Professional name vs. Professional Title

Published

Hello nursing community!

I was given a quiz in my nursing class last week. One of the questions my professor asked was, "what is my professional name"? To me, a professional name is a person's full name, instead of a nickname.

However, I got the answer wrong as I wrote in the professor's first name. I was told that a professional name is "professor" or "doctor." To me, "professor" or "doctor" would be a person's professional title, not professional name. Am I correct in this thinking. If so, could I have some guidance to find research to back this up? I have searched through the CINAHL web base but have had minimal luck to find an answer.

Thank you all in advance.

I think you are right about name vs. title.

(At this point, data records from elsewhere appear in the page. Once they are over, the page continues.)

Definition parse_error : GoError := ForeignError "unrecognized statement".

(** A [SELECT] job whose [Finalize] fails. *)
Definition job_unfinalized : Job :=
  {| job_id := 7; job_Stmt := SqlSelect;
     job_Finalize := Returned (Some (ForeignError "no worker node ready"));
     job_Run := Returned None;
     job_Close := Returned None |}.

(** A [SELECT] job whose [Run] fails. *)
Definition job_failing : Job :=
  {| job_id := 8; job_Stmt := SqlSelect;
     job_Finalize := Returned None;
     job_Run := Returned (Some (ForeignError "backend unreachable"));
     job_Close := Returned None |}.

(** A planner that faults. *)
Definition planner_panics (v : PanicValue)
  : ServerCtx → Context → Outcome (option Job * option GoError) :=
  λ _ _, Panicked v.

(** A session command, answered without a result writer. *)
Definition job_command : Job :=
  {| job_id := 9; job_Stmt := SqlCommand;
     job_Finalize := Returned None;
     job_Run := Returned None;
     job_Close := Returned None |}.

(** A statement the type switch of [handleQuery] does not know. *)
Definition job_unsupported : Job :=
  {| job_id := 10; job_Stmt := OtherStatement "*rel.SqlCreate" "CREATE TABLE t";
     job_Finalize := Returned None;
     job_Run := Returned None;
     job_Close := Returned None |}.

(** A [SELECT] job whose [Run] faults. *)
Definition job_faulting : Job :=
  {| job_id := 11; job_Stmt := SqlSelect;
     job_Finalize := Returned None;
     job_Run := Panicked (PanicString "unexpected row shape");
     job_Close := Returned None |}.

(** An [INSERT] job that runs, and whose [Close] reports an error. *)
Definition job_insert : Job :=
  {| job_id := 12; job_Stmt := SqlInsert;
     job_Finalize := Returned None;
     job_Run := Returned None;
     job_Close := Returned (Some (ForeignError "already closed")) |}.

(** The same server with recovery switched off. *)
Definition server_unrecovered : ServerCtx :=
  {| Config := {| SupressRecover := true |};
     schemas := {[ "test" := test_schema ]} |}.

End Sample.

(** * Properties *)

(** ** Bind variables *)

Example makeBindVars_three :
  makeBindVars [10%Z; 20%Z; 30%Z]
  = <["v3" := 30%Z]> (<["v2" := 20%Z]> (<["v1" := 10%Z]> ∅)).
Proof. reflexivity. Qed.

#[local] Instance key_inj : Inj (=) (=) bind_key.
Proof.
  intros i j H. unfold bind_key, fmt_d in H.
  injection H as H. change (pretty (N.of_nat (i + 1)) = pretty (N.of_nat (j + 1))) in H.
  apply (inj (@pretty N _)) in H. lia.
Qed.

Lemma range_from_lookup_old {V} (args : list V) :
  ∀ i (acc : gmap string V) j,
    j < i → range_from i args acc !! bind_key j = acc !! bind_key j.
Proof.
  induction args as [|v rest IH]; intros i acc j Hj; simpl; [done|].
  rewrite IH by lia. rewrite lookup_insert_ne; [done|].
  intros E. apply key_inj in E. lia.
Qed.

Lemma range_from_lookup {V} (args : list V) :
  ∀ i (acc : gmap string V) j,
    range_from i args acc !! bind_key (i + j)
    = match args !! j with Some v => Some v | None => acc !! bind_key (i + j) end.
Proof.
  induction args as [|v rest IH]; intros i acc j; simpl; [done|].
  destruct j as [|j]; simpl.
  - rewrite Nat.add_0_r, range_from_lookup_old by lia.
    by rewrite lookup_insert_eq.
  - replace (i + S j) with (S i + j) by lia. rewrite IH.
    destruct (rest !! j); [done|].
    rewrite lookup_insert_ne; [done|].
    intros E. apply key_inj in E. lia.
Qed.

Lemma range_from_dom {V} (args : list V) :
  ∀ i (acc : gmap string V),
    dom (range_from i args acc)
    = list_to_set (bind_key <$> seq i (length args)) ∪ dom acc.
Proof.
  induction args as [|v rest IH]; intros i acc; simpl.
  - by rewrite (left_id_L ∅ (∪)).
  - rewrite IH, dom_insert_L.
    by rewrite (assoc_L (∪)), (comm_L (∪) _ {[bind_key i]}).
Qed.

(** C6. [makeBindVars] is a total pure function: the i-th argument
    (counting from 1) is bound to the key ["v" ++ i], the keys are exactly
    ["v1"] to ["vn"], the empty sequence gives the empty mapping, and
    [makeBindVars([10, 20, 30])] is [{"v1":10, "v2":20, "v3":30}]. *)
Theorem makeBindVars_spec {V} (args : list V) :
  (∀ i, makeBindVars args !! ("v" +:+ fmt_d (N.of_nat (i + 1))) = args !! i)
  ∧ dom (makeBindVars args)
    = list_to_set ((λ i, "v" +:+ fmt_d (N.of_nat (i + 1))) <$> seq 0 (length args))
  ∧ size (makeBindVars args) = length args
  ∧ makeBindVars (@nil V) = ∅
  ∧ makeBindVars [10; 20; 30]%Z = {[ "v1" := 10; "v2" := 20; "v3" := 30 ]}%Z.
Proof.
  assert (Hdom : dom (makeBindVars args)
                 = list_to_set (bind_key <$> seq 0 (length args))).
  { unfold makeBindVars. rewrite range_from_dom, dom_empty_L.
    by rewrite (right_id_L ∅ (∪)). }
  split_and!.
  - intros i. unfold makeBindVars.
    pose proof (range_from_lookup args 0 ∅ i) as E. simpl in E.
    fold (bind_key i). rewrite E, lookup_empty. by destruct (args !! i).
  - exact Hdom.
  - rewrite <- size_dom, Hdom, size_list_to_set, length_fmap, length_seq; [done|].
    apply (NoDup_fmap_2 _), NoDup_seq.
  - reflexivity.
  - vm_compute. reflexivity.
Qed.

(** ** Strings *)

Lemma Contains_middle (pre sub post : string) :
  Contains sub (pre +:+ sub +:+ post).
Proof. by exists pre, post. Qed.

Lemma append_assoc (a b c : string) : (a +:+ b) +:+ c = a +:+ b +:+ c.
Proof.
  induction a as [|x a IH]; [done|].
  change (String x ((a +:+ b) +:+ c) = String x (a +:+ b +:+ c)).
  by f_equal.
Qed.

Lemma Contains_after (a sub s : string) :
  Contains sub s → Contains sub (a +:+ s).
Proof.
  intros (p & q & ->). exists (a +:+ p), q. by rewrite append_assoc.
Qed.

(** ** Command dispatch *)

(** Unfold the monad to the store transformer it stands for. *)
Ltac go_unfold :=
  unfold Handle, chooseCommand, switch_cmd, writeOK, SchemaUse, Close,
    Conn_Close, Conn_WriteOK, Job_Finalize, Job_Run, Job_Close, call, log,
    emit, update_handler, in_store, zoom, bind, ret, gets, modify, panic,
    NewError, Errorf in *.

Section Dispatch.
Context {env : Collaborators}.

(** The six command bytes are pairwise different. *)
Lemma command_cases :
  COM_FIELD_LIST ≠ COM_QUERY ∧ COM_FIELD_LIST ≠ COM_STMT_PREPARE
  ∧ COM_FIELD_LIST ≠ COM_PING ∧ COM_FIELD_LIST ≠ COM_QUIT
  ∧ COM_FIELD_LIST ≠ COM_INIT_DB
  ∧ COM_QUERY ≠ COM_PING ∧ COM_QUERY ≠ COM_QUIT ∧ COM_QUERY ≠ COM_INIT_DB
  ∧ COM_STMT_PREPARE ≠ COM_PING ∧ COM_STMT_PREPARE ≠ COM_QUIT
  ∧ COM_STMT_PREPARE ≠ COM_INIT_DB
  ∧ COM_PING ≠ COM_QUIT ∧ COM_PING ≠ COM_INIT_DB
  ∧ COM_QUIT ≠ COM_INIT_DB.
Proof.
  pose proof commands_distinct as D.
  repeat match type of D with
         | NoDup (_ :: _) => apply NoDup_cons in D as [? D]
         end.
  repeat match goal with
         | N : _ ∉ _ :: _ |- _ => apply not_elem_of_cons in N as [? N]
         end.
  split_and!; assumption.
Qed.

(** A query command reaches [handleQuery] with the request's bytes as
    the SQL text. *)
Lemma switch_cmd_query writer cmd st :
  cmd = COM_QUERY ∨ cmd = COM_STMT_PREPARE →
  switch_cmd writer cmd st
  = handleQuery writer (string_of_bytes (Raw (request st))) st.
Proof.
  intros Hcmd. pose proof command_cases as D.
  unfold switch_cmd, bind, gets.
  destruct (decide (cmd = COM_FIELD_LIST)) as [->|_].
  - destruct D as (? & ? & _). destruct Hcmd; congruence.
  - by rewrite decide_True.
Qed.

(** [init-db] reaches [SchemaUse] with the request's bytes as the name. *)
Lemma switch_cmd_init_db writer st :
  switch_cmd writer COM_INIT_DB st
  = bind (SchemaUse (string_of_bytes (Raw (request st))))
      (λ s, match s with
            | None => ret (Some (schema_not_found
                                   (string_of_bytes (Raw (request st)))))
            | Some _ => writeOK
            end) st.
Proof.
  pose proof command_cases as D. unfold switch_cmd.
  rewrite !decide_False by (intuition congruence).
  by rewrite decide_True.
Qed.

End Dispatch.

Section DispatchClaims.
Context {env : Collaborators}.

(** C10. [Handle] indexes byte 0 of the request's payload with no guard:
    on an empty payload the index faults, whatever the handler is and
    whether or not recovery is suppressed, and nothing else happens; on a
    payload [cmd :: rest] the request is left holding [rest] and the
    switch runs on [cmd], a query command taking [rest] as its SQL
    text. *)
Theorem Handle_first_byte (writer : ResultWriter) (st : Store) :
  Handle writer st
  = match Raw (request st) with
    | [] => (Panicked (index_out_of_range 0 0), st)
    | cmd :: rest => switch_cmd writer cmd (set_request {| Raw := rest |} st)
    end
  ∧ ∀ rest,
      switch_cmd writer COM_QUERY (set_request {| Raw := rest |} st)
      = handleQuery writer (string_of_bytes rest)
          (set_request {| Raw := rest |} st).
Proof.
  split.
  - unfold Handle, chooseCommand, bind, gets, modify, panic.
    by destruct (Raw (request st)).
  - intros rest. rewrite switch_cmd_query by (by left). done.
Qed.

(** C8. A request whose command byte is field-list is answered with a
    protocol error carrying the deprecated-syntax code, whatever the
    rest of the payload; the handler and the trace are untouched. *)
Theorem field_list_is_deprecated
    (writer : ResultWriter) (h : MySqlHandler) (t : list Event)
    (payload : list byte) :
  Handle writer {| handler := h;
                   request := {| Raw := COM_FIELD_LIST :: payload |};
                   trace := t |}
  = (Returned (Some (SqlError ER_WARN_DEPRECATED_SYNTAX
                       ("command " +:+ fmt_d (Byte.to_N COM_FIELD_LIST) +:+ ":"
                        +:+ CommandString COM_FIELD_LIST +:+ " is deprecated"))),
     {| handler := h; request := {| Raw := payload |}; trace := t |}).
Proof.
  go_unfold. simpl. by rewrite decide_True.
Qed.

(** C9. A request whose command byte is none of query, prepare, ping,
    quit, init-db and field-list is answered with a protocol error
    carrying the generic error code; its message contains the command's
    number in decimal and the command's name. *)
Theorem unsupported_command
    (writer : ResultWriter) (h : MySqlHandler) (t : list Event)
    (cmd : byte) (payload : list byte) :
  cmd ∉ [COM_QUERY; COM_STMT_PREPARE; COM_PING; COM_QUIT; COM_INIT_DB;
         COM_FIELD_LIST] →
  let msg := "command " +:+ fmt_d (Byte.to_N cmd) +:+ ":"
             +:+ CommandString cmd +:+ " not yet supported" in
  Handle writer {| handler := h; request := {| Raw := cmd :: payload |};
                   trace := t |}
  = (Returned (Some (SqlError ER_UNKNOWN_ERROR msg)),
     {| handler := h; request := {| Raw := payload |}; trace := t |})
  ∧ Contains (fmt_d (Byte.to_N cmd)) msg
  ∧ Contains (CommandString cmd) msg.
Proof.
  intros Hcmd msg.
  repeat (apply not_elem_of_cons in Hcmd as [? Hcmd]).
  split_and!.
  - go_unfold. simpl.
    rewrite !decide_False by (intuition congruence). reflexivity.
  - apply Contains_middle.
  - do 3 apply Contains_after. apply (Contains_middle EmptyString).
Qed.

End DispatchClaims.

Lemma unsupported_command_witness :
  Handle (env := Sample.protocol (Sample.planner_returns None None)) Sample.sink
    {| handler := Sample.connected; request := Sample.packet x00 EmptyString;
       trace := [] |}
  = (Returned (Some (SqlError 1105 "command 0:COM_SLEEP not yet supported")),
     {| handler := Sample.connected; request := {| Raw := [] |}; trace := [] |})
  ∧ Contains "0" "command 0:COM_SLEEP not yet supported"
  ∧ Contains "COM_SLEEP" "command 0:COM_SLEEP not yet supported".
Proof.
  apply (unsupported_command (env := Sample.protocol (Sample.planner_returns None None))
           Sample.sink Sample.connected [] x00 []).
  apply (bool_decide_unpack _). vm_compute. exact I.
Defined.

(** ** Opening and closing a connection *)

Section Connection.
Context {env : Collaborators}.

Lemma Close_closed (st : Store) :
  conn (handler st) = None → Close st = (Returned None, st).
Proof. intros E. go_unfold. by rewrite E. Qed.

Lemma after_closes_closed (n : nat) (st : Store) :
  conn (handler st) = None → after_closes n st = st.
Proof.
  intros C. induction n as [|n IH]; simpl; [done|].
  by rewrite Close_closed.
Qed.

(** C7. [Close] is idempotent: the first call closes the transport if
    there is one, exactly once, returns what the transport's close
    returned, and leaves the handler without a transport; every later
    call returns nil and changes nothing. *)
Theorem Close_idempotent (st : Store) :
  Close st
  = (Returned match conn (handler st) with
               | Some c => conn_Close c
               | None => None
               end,
     {| handler := set_conn None (handler st);
        request := request st;
        trace := trace st
                 ++ match conn (handler st) with
                    | Some c => [EvConnClose (conn_id c)]
                    | None => []
                    end |})
  ∧ ∀ n, Close (after_closes (S n) st)
         = (Returned None, after_closes (S n) st)
         ∧ after_closes (S n) st = snd (Close st).
Proof.
  assert (E : Close st
    = (Returned match conn (handler st) with
               | Some c => conn_Close c
               | None => None
               end,
       {| handler := set_conn None (handler st);
          request := request st;
          trace := trace st
                   ++ match conn (handler st) with
                      | Some c => [EvConnClose (conn_id c)]
                      | None => []
                      end |})).
  { go_unfold. destruct st as [[sh se [c|] sc] rq tr]; simpl; [done|].
    by rewrite app_nil_r. }
  split; [exact E|].
  assert (C : conn (handler (snd (Close st))) = None) by by rewrite E.
  intros n.
  change (after_closes (S n) st) with (after_closes n (snd (Close st))).
  rewrite (after_closes_closed n _ C).
  split; [by apply Close_closed | done].
Qed.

I also think it's a ridiculous question to be quizzed on.

Sorry I can't be more helpful!

Specializes in Psych, Corrections, Med-Surg, Ambulatory.

Speaking of professional titles, it's against TOS on this site to use one before you've earned it. Check with admin to see if you need to change your user name, at least for the time-being.

It is changed, thank you for bringing this information forward.

You were right, it was a dumb phrasing. It is also a ridiculous test question but not one I'd bother changing with a lit search unless it's really going to make or break your grade.

On 3/14/2019 at 10:14 AM, CampyCamp said:

You were right, it was a dumb phrasing. It is also a ridiculous test question but not one I'd bother changing with a lit search unless it's really going to make or break your grade.

Unfortunately these quizzes are worth 20% of our grade in total, so I will need to grade appeal at the end of the semester if I need the extra percentage back. Thank you for your thoughts!

Specializes in Urgent Care, Oncology.

Professor or Doctor does appear to me to be a professional title, not a professional name.

Why are they wasting your time making this something you are quizzed on in nursing school? There are so much more important things to learn.